_Task_
Which lines mention "VList"? Show each one from the listing.

_Dataset entries_
----
(** * The Streamlit front end of AI Doc Gen ([app.py])

    A shallow embedding of the page controllers of [app.py] and the
    properties of the orchestration contract between the pages and the three
    external handlers.

    The script talks to four things it does not own: the browser (widget
    values in, rendered elements out), the filesystem, Streamlit's session
    state, and the handler / logger objects.  Each is modelled explicitly:

    - widget values come from a widget store keyed by the widget's label;
    - rendered elements are appended to a [screen] trace;
    - the filesystem is what [pathlib] lets the script observe of it: for
      every path, what [exists()], [is_file()], [is_dir()], [glob("*.md")]
      and [read_text()] give, each of which returns or fails;
    - the session state is a finite map from attribute names to values;
    - a handler is a function from its configuration and the filesystem to a
      new filesystem and an optional raised exception, and so is the logger,
      which writes a file.

    Page code is written in a state-and-exception monad over the [world]
    record, so that the Rocq text follows the Python statement by statement. *)

From Stdlib Require Import ZArith Ascii.
From stdpp Require Import gmap strings list.

Local Open Scope string_scope.
Local Open Scope list_scope.
Local Open Scope Z_scope.

Set Warnings "-register-all".

(** ** Python values and exceptions *)

(** A [pathlib.Path] on a POSIX system: its root (the empty string for a
    relative path, one slash, or two slashes, which POSIX tells apart from
    one) and its components. *)
Record path := mkPath { root : string; parts : list string }.

(** What the script stores in [st.session_state], and what the browser sends
    back for a widget. *)
Inductive value :=
| VBool (b : bool)
| VInt (z : Z)
| VStr (s : string)
| VList (l : list path).

(** Python truthiness, as used by [if] and [and]. *)
Definition truthy (v : value) : bool :=
  match v with
  | VBool b => b
  | VInt z => negb (z =? 0)
  | VStr s => negb (String.eqb s "")
  | VList l => match l with [] => false | _ => true end
  end.

(** A raised exception: whether its class derives from [Exception] (as
    opposed to deriving from [BaseException] only, like [KeyboardInterrupt],
    [SystemExit] and [asyncio.CancelledError]), and what [str(e)] gives. *)
Record exn := mkExn { is_Exception : bool; message : string }.

Inductive result (A : Type) :=
| Ok (a : A)
| Raise (e : exn).
Arguments Ok {A} a.
Arguments Raise {A} e.

(** ** Paths *)

Fixpoint split_slash (s : string) (cur : string) : list string :=
  match s with
  | EmptyString => [cur]
  | String c s' =>
      if Ascii.eqb c "/"%char then cur :: split_slash s' ""
      else split_slash s' (cur +:+ String c "")
  end.

Definition is_component (c : string) : bool :=
  negb (String.eqb c "") && negb (String.eqb c ".").

(** The root of a path text: exactly two leading slashes are kept, one
    slash or three and more make the root [/]. *)
Definition splitroot (text : string) : string :=
  match text with
  | String "/"%char (String "/"%char (String "/"%char _)) => "/"
  | String "/"%char (String "/"%char _) => "//"
  | String "/"%char _ => "/"
  | _ => EmptyString
  end.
----
_Answer for this exercise_
| VList (l : list path).
  | VList l => match l with [] => false | _ => true end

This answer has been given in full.